» **INSTRUCTIONS TO FOLLOW**
Beneath this task are records; print exactly the stretch of them from the line with "intros [H1 H2 H3 H4 H5 H6] Hh Hi Ht" through the line with "- intros id p'", both ends included.

__________________________________________________

(** The read lock is taken, by a task that was perhaps in the middle of a
    poll, or found taken by it. *)
Lemma inv_lock_read tls s t f : Inv tls s -> read_hold s = None -> f <= next_id s ->
  Inv tls (set_read (Some (mkHold t f None)) (polling s ∖ {[t]}) s).
Proof.
  intros [H1 H2 H3 H4 H5 H6] Hn Hf. split; simpl; try done.
  - intros h [[= <-]|Hh]; [done|]. apply H2. by right.
  - by intros h why id p [= <-].
  - intros id p Hl Hp Ha. left. eexists. split; [done|by left].
  - intros E. destruct (H6 E) as (-> & ?). split; [set_solver|done].
Qed.

Lemma inv_refused tls s t h : Inv tls s -> read_hold s = Some h -> holder h <> t -> Inv tls (set_read (Some h) (polling s ∖ {[t]}) s).
Proof.
  intros HI Hh Ht. pose proof HI as [H1 H2 H3 H4 H5 H6].
  assert (forall why id p, idle h = Some why -> watchers s !! id = Some p -> id < first h -> idle_ok (set_read (Some h) (polling s ∖ {[t]}) s) h why) as Hk.
  { intros why id p Hi Hl Hlt. pose proof (H3 _ _ _ _ Hh Hi Hl Hlt) as Hk. destruct why; simpl in *; [set_solver|done|done]. }
  split; simpl; try done.
  - intros h' [[= <-]|Hg]; apply H2; auto.
  - intros h' why id p [= <-]. apply Hk.
  - intros id p Hl Hp Ha. destruct (idle h) as [why|] eqn:Ei; [|left; eexists; eauto].
    destruct (decide (first h <= id)); [left; eexists; eauto|]. specialize (Hk _ _ _ eq_refl Hl ltac:(lia)).
    destruct why; simpl in Hk; [do 3 right; left; set_solver|unfold avail in *; simpl in *; congruence|unfold attended; tauto].
  - intros E. destruct (H6 E) as (-> & ?). split; [set_solver|done].
Qed.

Lemma inv_progress tls s h b r : Inv tls s -> read_hold s = Some h -> idle h = None -> Inv tls (set_data b r s).
Proof.
  intros [H1 H2 H3 H4 H5 H6] Hh Hi. split; simpl; try done.
  - intros h' why id p Hh' Hi'. congruence.
  - intros id p Hl Hp Ha. left. eexists. split; [done|by left].
Qed.

(** The reader marks its hold idle. *)
Lemma inv_idle tls s h why p : Inv tls s -> read_hold s = Some h -> idle h = None -> (tls = false -> why = NothingToRead /\ p = polling s) ->
  polling s ⊆ p -> (why = NothingBuffered -> holder h ∈ p) -> (why = NothingToRead -> avail s = false) -> (why = SocketFull -> stuck s = true) ->
  Inv tls (set_read (Some (mark_idle why h)) p s).
Proof.
  intros [H1 H2 H3 H4 H5 H6] Hh Hi Ht Hp W1 W2 W3.
  assert (idle_ok (set_read (Some (mark_idle why h)) p s) (mark_idle why h) why) as Hk by (destruct why; simpl; auto).
  split; simpl; try done.
  - intros h' [[= <-]|Hg]; [apply (H2 h); by left|apply H2; by right].
  - intros h' why' id p' [= <-]. simpl. by intros [= <-].
  - intros id p' Hl Hs Ha. destruct why; simpl in Hk.
    + do 3 right. left. set_solver.
    + unfold avail in *. simpl in *. congruence.
    + do 4 right. by left.
  - intros E. destruct (Ht E) as [_ ->]. by apply H6.
Qed.

Lemma inv_stuck tls s : Inv tls s -> tls = true -> Inv tls (set_flags true (missed s) s).
Proof.
  intros [H1 H2 H3 H4 H5 H6] ->. split; simpl; try done.
  - intros h why id p Hh Hi Hl Hlt. specialize (H3 h why id p Hh Hi Hl Hlt). by destruct why.
  - intros id p Hl Hs Ha. do 4 right. by left.
Qed.

Lemma inv_missed tls s : Inv tls s -> tls = true -> Inv tls (set_flags (stuck s) true s).
Proof.
  intros [H1 H2 H3 H4 H5 H6] ->. split; simpl; try done.
  - intros id p Hl Hs Ha. do 5 right. done.
Qed.

(** The write lock is held otherwise: released with a wake-up to follow, or
    with all that depends on it settled. *)
Lemma inv_write tls s g l : Inv tls s -> tls = true -> wakes s ⊆ l -> (forall h, g = Some h -> first h <= next_id s) ->
  (forall h why, g = Some h -> idle h = Some why -> stuck s = true) ->
  (forall id, will_wake (write_hold s) id -> will_wake g id \/ (exists x, x ∈ l /\ covers x id) \/ stuck s = true) ->
  Inv tls (set_wakes l (set_write g s)).
Proof.
  intros [H1 H2 H3 H4 H5 H6] -> Hl Hf Hi Hw. split; simpl; try done.
  - intros h [Hh|Hh]; [apply H2; by left|by apply Hf].
  - intros h why id p Hg Hid _ _. by eapply Hi.
  - intros id p Hlk Hs Ha. destruct (H5 id p Hlk Hs Ha) as [Hd|[Hd|[(x & Hx & Hc)|Hd]]].
    + by left.
    + destruct (Hw id Hd) as [?|[?|?]]; unfold attended; simpl; tauto.
    + right. right. left. exists x. split; [by apply Hl|done].
    + right. right. right. done.
Qed.

Lemma inv_unlock_read tls s h : Inv tls s -> read_hold s = Some h -> Inv tls (set_wakes (to_wake h :: wakes s) (set_read None (polling s) s)).
Proof.
  intros [H1 H2 H3 H4 H5 H6] Hh. split; simpl; try done.
  - intros h' [?|Hg]; [done|]. apply H2. by right.
  - intros id p Hl Hs Ha. destruct (H5 id p Hl Hs Ha) as [(h' & E & Hc)|[Hd|[(x & Hx & Hc)|Hd]]].
    + rewrite Hh in E. injection E as <-. right. right. left. exists (to_wake h). split; [by apply elem_of_cons; left|].
      unfold to_wake, covers. destruct (idle h); [by destruct Hc|done].
    + right. by left.
    + right. right. left. exists x. split; [by apply elem_of_cons; right|done].
    + right. right. right. done.
Qed.

Lemma watch_inv_step tls s s' : Inv tls s -> step tls s s' -> Inv tls s'.
Proof.
  intros HI Hst. pose proof HI as [H1 H2 H3 H4 H5 H6].
  destruct Hst as [s|s|s id h E Eh|s id E Eh|s id Et E Eh|s id Et E Eu|s id E|s id E Er|s id h Et E Eh|s id E|s id|s Et|s n En
    |s t f En Ef|s t h Ht Eh Et|s h b r Eh Ei Er|s h Et Eh Ei Eb|s h Eh Ei Eb Er|s h g Et Eh Eg Ehg Ei Eig|s h Eh|s t f Et En Ef|s g Eg|s l1 from l2 Ew].
  - by apply inv_nobody.
  - by apply inv_register.
  - eapply inv_phase; [done..|]. intros _. by eapply held_attended.
  - eapply inv_phase; [done..|]. by intros [?|?].
  - eapply inv_phase; [done..|]. intros _ Ha. destruct Eh as [Hr|Hw].
    + destruct (read_hold s) as [h|] eqn:Eh; [|done]. by eapply held_attended.
    + destruct (write_hold s) as [g|] eqn:Eg; [|done]. by eapply held_write_attended.
  - apply (inv_phase tls id NotBusy Waits (set_flags (stuck s) true s)); [by apply inv_missed|done|]. intros _ _. do 5 right. done.
  - eapply inv_phase; [done..|]. intros Hs Ha. unfold avail in Ha. rewrite Ha in Hs. by destruct Hs.
  - apply inv_fewer; [done|]. apply delete_subseteq.
  - eapply inv_phase; [done..|]. intros _. by eapply held_attended.
  - eapply inv_phase; [done..|]. intros _ Ha. eapply H5; [done|by right|done].
  - apply inv_fewer; [done|]. apply delete_subseteq.
  - by split.
  - by split.
  - by apply inv_lock_read.
  - by apply inv_refused.
  - by eapply inv_progress.
  - apply inv_idle; try done; [by rewrite Et|set_solver|set_solver].
  - apply inv_idle; try done. intros _. unfold avail. by rewrite Eb, Er.
  - assert (Inv tls (set_read (Some (mark_idle SocketFull h)) (polling s) (set_flags true (missed s) s))) as HI2.
    { apply inv_idle; try done; [by apply inv_stuck|by rewrite Et]. }
    apply (inv_write tls _ (Some (mark_idle SocketFull g)) (wakes s)) in HI2; try done.
    + intros h' [= <-]. simpl. apply H2. by right.
    + intros id _. by right; right.
  - by apply inv_unlock_read.
  - apply (inv_write tls s (Some (mkHold t f None)) (wakes s)); try done.
    + by intros h [= <-].
    + by intros h why [= <-].
    + intros id (g & Eg & _). congruence.
  - destruct tls.
    + apply (inv_write true s None (to_wake g :: wakes s)); try done; [set_solver|].
      intros id (g' & Eg' & Hc). rewrite Eg in Eg'. injection Eg' as <-. right. left. exists (to_wake g). split; [by apply elem_of_cons; left|].
      unfold to_wake, covers. destruct (idle g); [by destruct Hc|done].
    + destruct (H6 eq_refl) as (_ & Hw & _). congruence.
  - by apply inv_wake.
Qed.

Lemma watch_reachable_inv tls s : reachable tls s -> Inv tls s.
Proof. intros Hr. refine (rtc_invariant (step tls) (Inv tls) _ _ _ Hr _); [eauto using watch_inv_step|]. apply inv_nobody; by try intros h [?|?]. Qed.

(** C25: A [Select] does not sleep on a stream that has something for it with
    nobody about: if a watcher waits while something is buffered or on the
    socket, a task holds a lock whose release will wake it, or a release is
    about to, or a task is in the middle of a poll.  For Noise that is all;
    for TLS there are two exceptions, a hold that was idle because the socket
    took nothing, and a watcher that found [inner] locked by a task without a
    hold. *)
Theorem watcher_attended tls s id : reachable tls s -> watchers s !! id = Some Waits -> buffered s || readable s = true ->
  will_wake (read_hold s) id \/ (exists x, x ∈ wakes s /\ covers x id) \/
  (tls = true /\ (will_wake (write_hold s) id \/ polling s <> ∅ \/ stuck s = true \/ missed s = true)).
Proof.
  intros HI%watch_reachable_inv Hw Ha. pose proof (i_settled _ _ HI id Waits Hw (or_introl eq_refl) Ha) as Hd.
  destruct tls; [unfold attended in Hd; tauto|]. destruct (i_noise _ _ HI eq_refl) as (Hp & Hg & Hs & Hm).
  destruct Hd as [?|[(g & E & _)|[?|[?|[?|?]]]]]; [by left|congruence|by right; left|done|congruence|congruence].
Qed.

(** *** What TLS misses *)

(** Nobody has anything to do with the stream. *)
Definition quiet (s : State) : Prop :=
  read_hold s = None /\ write_hold s = None /\ wakes s = [] /\ polling s = ∅ /\ users s = 0%nat.

(** [watch] takes [inner] being locked for a sign that somebody's release
    will wake it, but [server_name], [alpn_protocol], [peer_certificates] and
    [watch] itself lock it without a hold and wake nobody: a watcher that
    finds it locked by one of them is left waiting next to what is buffered,
    with nobody about. *)
Theorem inner_contention_strands : exists s, reachable true s /\ watchers s !! 1 = Some Waits /\ buffered s = true /\ quiet s /\ stuck s = false.
Proof.
  eexists. split.
  - unfold reachable. eapply rtc_l; [apply w_arrive|]. eapply rtc_l; [apply (w_lock_read _ _ 0 1); done|].
    eapply rtc_l; [eapply (w_progress _ _ _ true false); done|]. eapply rtc_l; [eapply w_unlock_read; done|].
    eapply rtc_l; [apply (w_wake _ _ [] None []); done|]. eapply rtc_l; [apply w_register|].
    eapply rtc_l; [apply (w_not_busy _ _ 1); done|]. eapply rtc_l; [by apply w_use|].
    eapply rtc_l; [apply (w_inner_used _ _ 1); try done; simpl; lia|]. eapply rtc_l; [by apply (w_unuse _ _ 0)|]. apply rtc_refl.
  - done.
Qed.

__________________________________________________

» **ANSWER TO THIS TASK**
  intros [H1 H2 H3 H4 H5 H6] Hh Hi Ht Hp W1 W2 W3.
  assert (idle_ok (set_read (Some (mark_idle why h)) p s) (mark_idle why h) why) as Hk by (destruct why; simpl; auto).
  split; simpl; try done.
  - intros h' [[= <-]|Hg]; [apply (H2 h); by left|apply H2; by right].
  - intros h' why' id p' [= <-]. simpl. by intros [= <-].
  - intros id p' Hl Hs Ha. destruct why; simpl in Hk.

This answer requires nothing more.